(* ===== verification/Heap.v ===== *)
(** * Heap: linked structures in memory

    What the two tree structures of the program share: a memory of nodes of one
    type, the operations on it as a state monad that fails where C would follow a
    pointer that points to no node, and rules that run such code symbolically.
    The memory is described by the list of its cells up to permutation, so that the
    parts of a structure, and whatever else the memory holds, are simply appended. *)
From stdpp Require Import base numbers list list_tactics gmap.
From Stdlib Require Import ZArith Lia.
From S2P Require Import Prelude.
Local Open Scope Z_scope.

(** A pointer is its address, and 0 is [NULL]. *)
Abbreviation ptr := Z (only parsing).
Abbreviation mem := (gmap Z).

(** Code over a memory of nodes of type [N]: [None] is undefined behaviour, a
    pointer dereferenced that is no node's, or a loop that outruns its fuel. *)
Definition hp (N A : Type) : Type := mem N -> option (A * mem N).

Section monad.
Context {N : Type}.

#[export] Instance hp_ret : MRet (hp N) := fun A a h => Some (a, h).
#[export] Instance hp_bind : MBind (hp N) :=
  fun A B k m h => match m h with Some (a, h') => k a h' | None => None end.

(** Reading the node a pointer points to, and writing its fields. *)
Definition deref (p : ptr) : hp N N :=
  fun h => if p =? 0 then None else n ← h !! p; Some (n, h).
Definition assign (p : ptr) (f : N -> N) : hp N unit :=
  fun h => if p =? 0 then None else n ← h !! p; Some (tt, <[p := f n]> h).

(** A node made at an address, by [malloc] or as a local variable, and the end of
    its life. *)
Definition place (p : ptr) (n : N) : hp N unit := fun h => Some (tt, <[p := n]> h).
Definition discard (p : ptr) : hp N unit :=
  fun h => if p =? 0 then None else _ ← h !! p; Some (tt, delete p h).

(** The number of nodes, which bounds the steps of a walk down a tree. *)
Definition nodes : hp N nat := fun h => Some (size h, h).

(** Following a pointer to no node, and running out of fuel. *)
Definition fault {A} : hp N A := fun _ => None.
Definition diverge {A} : hp N A := fun _ => None.

(** ** Memories as lists of cells *)
Definition cell : Type := Z * N.

(** [h] consists of exactly the cells [cs]. *)
Record hst (h : mem N) (cs : list cell) : Prop := mkHst {
  hst_eq : h = list_to_map cs;
  hst_nodup : NoDup cs.*1;
  hst_null : 0 ∉ cs.*1 }.

Lemma hst_perm h cs cs' : cs ≡ₚ cs' -> hst h cs -> hst h cs'.
Proof.
  intros Hp [-> Hn H0]. split.
  - by apply list_to_map_proper.
  - by rewrite <- Hp.
  - by rewrite <- Hp.
Qed.

#[export] Instance hst_proper h : Proper ((≡ₚ) ==> iff) (hst h).
Proof. intros cs cs' E. split; apply hst_perm; [done|by symmetry]. Qed.

Lemma hst_ptr h cs p n : hst h cs -> (p, n) ∈ cs -> p <> 0.
Proof. intros [_ _ H0] Hin ->. apply H0, list_elem_of_fmap. by exists (0, n). Qed.

Lemma hst_lookup h cs p n : hst h cs -> (p, n) ∈ cs -> h !! p = Some n.
Proof. intros [-> Hn _] Hin. by apply elem_of_list_to_map. Qed.

Lemma hst_head_fresh h p n cs : hst h ((p, n) :: cs) -> p ∉ cs.*1 /\ p <> 0.
Proof.
  intros [_ Hn H0]. cbn in *. apply NoDup_cons in Hn as [Hf _]. split; [done|].
  intros ->. apply H0. by left.
Qed.

Lemma hst_insert h p n n' cs : hst h ((p, n) :: cs) -> hst (<[p := n']> h) ((p, n') :: cs).
Proof. intros [-> Hn H0]. split; [|done..]. cbn. by rewrite insert_insert_eq. Qed.

Lemma hst_fresh h p n cs :
  hst h cs -> p <> 0 -> p ∉ cs.*1 -> hst (<[p := n]> h) ((p, n) :: cs).
Proof.
  intros [-> Hn H0] Hp Hf. split; [done| |].
  - by constructor.
  - cbn. rewrite not_elem_of_cons. auto.
Qed.

Lemma hst_delete h p n cs : hst h ((p, n) :: cs) -> hst (delete p h) cs.
Proof.
  intros Hs. destruct (hst_head_fresh _ _ _ _ Hs) as [Hf _]. destruct Hs as [-> Hn H0].
  split; [|by inversion Hn|by apply not_elem_of_cons in H0 as [_ ?]].
  cbn. apply delete_insert_id. by apply not_elem_of_list_to_map_1.
Qed.

Lemma hst_size h cs : hst h cs -> size h = length cs.
Proof.
  intros [-> Hn _]. by apply map_size_list_to_map.
Qed.

Lemma hst_NoDup_app h cs cs' : hst h (cs ++ cs') -> NoDup cs.*1.
Proof. intros [_ Hn _]. rewrite fmap_app in Hn. by apply NoDup_app in Hn as [? _]. Qed.

(** ** Running code symbolically *)

(** [m] started in [h] ends, in a state that satisfies [Q]. *)
Definition wp {A} (m : hp N A) (Q : A -> mem N -> Prop) (h : mem N) : Prop :=
  exists a h', m h = Some (a, h') /\ Q a h'.

Lemma wp_mono {A} (m : hp N A) (Q Q' : A -> mem N -> Prop) h :
  wp m Q h -> (forall a h', Q a h' -> Q' a h') -> wp m Q' h.
Proof. intros (a & h' & E & HQ) Himp. exists a, h'. auto. Qed.

Lemma wp_ret {A} (a : A) (Q : A -> mem N -> Prop) h : Q a h -> wp (mret a) Q h.
Proof. by exists a, h. Qed.

Lemma wp_bind {A B} (m : hp N A) (k : A -> hp N B) Q h :
  wp m (fun a h' => wp (k a) Q h') h -> wp (m ≫= k) Q h.
Proof.
  intros (a & h' & E & b & h'' & E' & HQ). exists b, h''. split; [|done].
  unfold mbind, hp_bind. by rewrite E.
Qed.

(** Two operations taken together. *)
Lemma wp_assoc {A B C} (m : hp N A) (k : A -> hp N B) (k' : B -> hp N C) Q h :
  wp ((m ≫= k) ≫= k') Q h -> wp (a ← m; k a ≫= k') Q h.
Proof.
  intros (c & h' & E & HQ). exists c, h'. split; [|done]. revert E.
  unfold mbind, hp_bind. by destruct (m h) as [[a h'']|].
Qed.

Lemma wp_deref h cs p n (Q : N -> mem N -> Prop) :
  hst h cs -> (p, n) ∈ cs -> Q n h -> wp (deref p) Q h.
Proof.
  intros Hs Hin HQ. exists n, h. split; [|done].
  unfold deref. rewrite (proj2 (Z.eqb_neq _ _)) by (by eapply hst_ptr).
  by rewrite (hst_lookup _ _ _ _ Hs Hin).
Qed.

Lemma wp_assign h cs p n cs' f (Q : unit -> mem N -> Prop) :
  hst h cs -> cs ≡ₚ (p, n) :: cs' ->
  (forall h', hst h' ((p, f n) :: cs') -> Q tt h') -> wp (assign p f) Q h.
Proof.
  intros Hs Hp HQ. rewrite Hp in Hs. exists tt, (<[p := f n]> h). split.
  - unfold assign. rewrite (proj2 (Z.eqb_neq _ _)) by (by eapply hst_head_fresh).
    by rewrite (hst_lookup _ _ p n Hs) by (by left).
  - by eapply HQ, hst_insert.
Qed.

Lemma wp_place h cs p n (Q : unit -> mem N -> Prop) :
  hst h cs -> p <> 0 -> p ∉ cs.*1 ->
  (forall h', hst h' ((p, n) :: cs) -> Q tt h') -> wp (place p n) Q h.
Proof. intros Hs Hp Hf HQ. exists tt, (<[p := n]> h). split; [done|]. by apply HQ, hst_fresh. Qed.

Lemma wp_discard h cs p n cs' (Q : unit -> mem N -> Prop) :
  hst h cs -> cs ≡ₚ (p, n) :: cs' ->
  (forall h', hst h' cs' -> Q tt h') -> wp (discard p) Q h.
Proof.
  intros Hs Hp HQ. rewrite Hp in Hs. exists tt, (delete p h). split.
  - unfold discard. rewrite (proj2 (Z.eqb_neq _ _)) by (by eapply hst_head_fresh).
    by rewrite (hst_lookup _ _ p n Hs) by (by left).
  - by eapply HQ, hst_delete.
Qed.

Lemma wp_nodes h cs (Q : nat -> mem N -> Prop) :
  hst h cs -> Q (length cs) h -> wp nodes Q h.
Proof. intros Hs HQ. exists (size h), h. split; [done|]. by rewrite (hst_size _ _ Hs). Qed.

End monad.

Arguments hst {N} h cs : rename.

(** ** Tactics for symbolic runs

    [take_cell p cs k] finds the cell at [p] in the description [cs] and calls [k] with
    its node and the rest of the description. *)
Ltac take_cell p cs k :=
  lazymatch cs with
  | (p, ?n) :: ?r => k n r
  | ?c :: ?r => take_cell p r ltac:(fun n r' => k n constr:(c :: r'))
  | ?a ++ ?r =>
      first [ take_cell p r ltac:(fun n r' => k n constr:(a ++ r'))
            | take_cell p a ltac:(fun n a' => k n constr:(a' ++ r)) ]
  end.

(** The same for a list of cells that is a part of the description. *)
Ltac take_part a cs k :=
  lazymatch cs with
  | a => k uconstr:([])
  | a ++ ?r => k r
  | ?c :: ?r => take_part a r ltac:(fun r' => k uconstr:(c :: r'))
  | ?b ++ ?r =>
      first [ take_part a r ltac:(fun r' => k uconstr:(b ++ r'))
            | take_part a b ltac:(fun b' => k uconstr:(b' ++ r)) ]
  end.

Ltac cell_in :=
  lazymatch goal with
  | |- (?p, _) ∈ (?p, _) :: _ => left
  | |- _ ∈ _ :: _ => right; cell_in
  | |- _ ∈ _ ++ _ => apply elem_of_app; first [right; cell_in | left; cell_in]
  end.

(** One step of a symbolic run, on the memory described in a hypothesis: reads and
    writes of cells in sight, [return]s and sequencing. After a write the new
    description replaces the old one. *)
Ltac wp_step :=
  lazymatch goal with
  | |- wp (_ ≫= _) _ _ => apply wp_bind
  | |- wp (mret _) _ _ => apply wp_ret
  | |- wp (deref ?p) _ ?h =>
      match goal with
      | Hs : hst h ?cs |- _ =>
          take_cell p cs ltac:(fun n r => apply (wp_deref h cs p n); [exact Hs|cell_in|])
      end
  | |- wp (assign ?p ?f) _ ?h =>
      match goal with
      | Hs : hst h ?cs |- _ =>
          take_cell p cs ltac:(fun n r =>
            apply (wp_assign h cs p n r f);
            [exact Hs|solve_Permutation|clear h Hs; intros h Hs; cbn in Hs])
      end
  | |- wp (discard ?p) _ ?h =>
      match goal with
      | Hs : hst h ?cs |- _ =>
          take_cell p cs ltac:(fun n r =>
            apply (wp_discard h cs p n r);
            [exact Hs|solve_Permutation|clear h Hs; intros h Hs])
      end
  end.

(** Show a description that is a permutation of the one at hand. *)
Ltac hst_permute :=
  match goal with
  | Hs : hst ?h ?cs |- hst ?h ?cs' => refine (hst_perm h cs cs' _ Hs); cbn; solve_Permutation
  end.

(** Equality of lists up to how their concatenations are bracketed. *)
Ltac app_eq := cbn; repeat (rewrite <- !app_assoc; cbn); done.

_ _ _ _

-- EXERCISE INSTRUCTIONS --
Within the listing above, give again exactly every line from the line with "pointer that points" through the line with "From Stdlib Require Import ZArith Lia.", both included, and no other line.

-- WRITTEN RESPONSE --
    pointer that points to no node, and rules that run such code symbolically.
    The memory is described by the list of its cells up to permutation, so that the
    parts of a structure, and whatever else the memory holds, are simply appended. *)
From stdpp Require Import base numbers list list_tactics gmap.
From Stdlib Require Import ZArith Lia.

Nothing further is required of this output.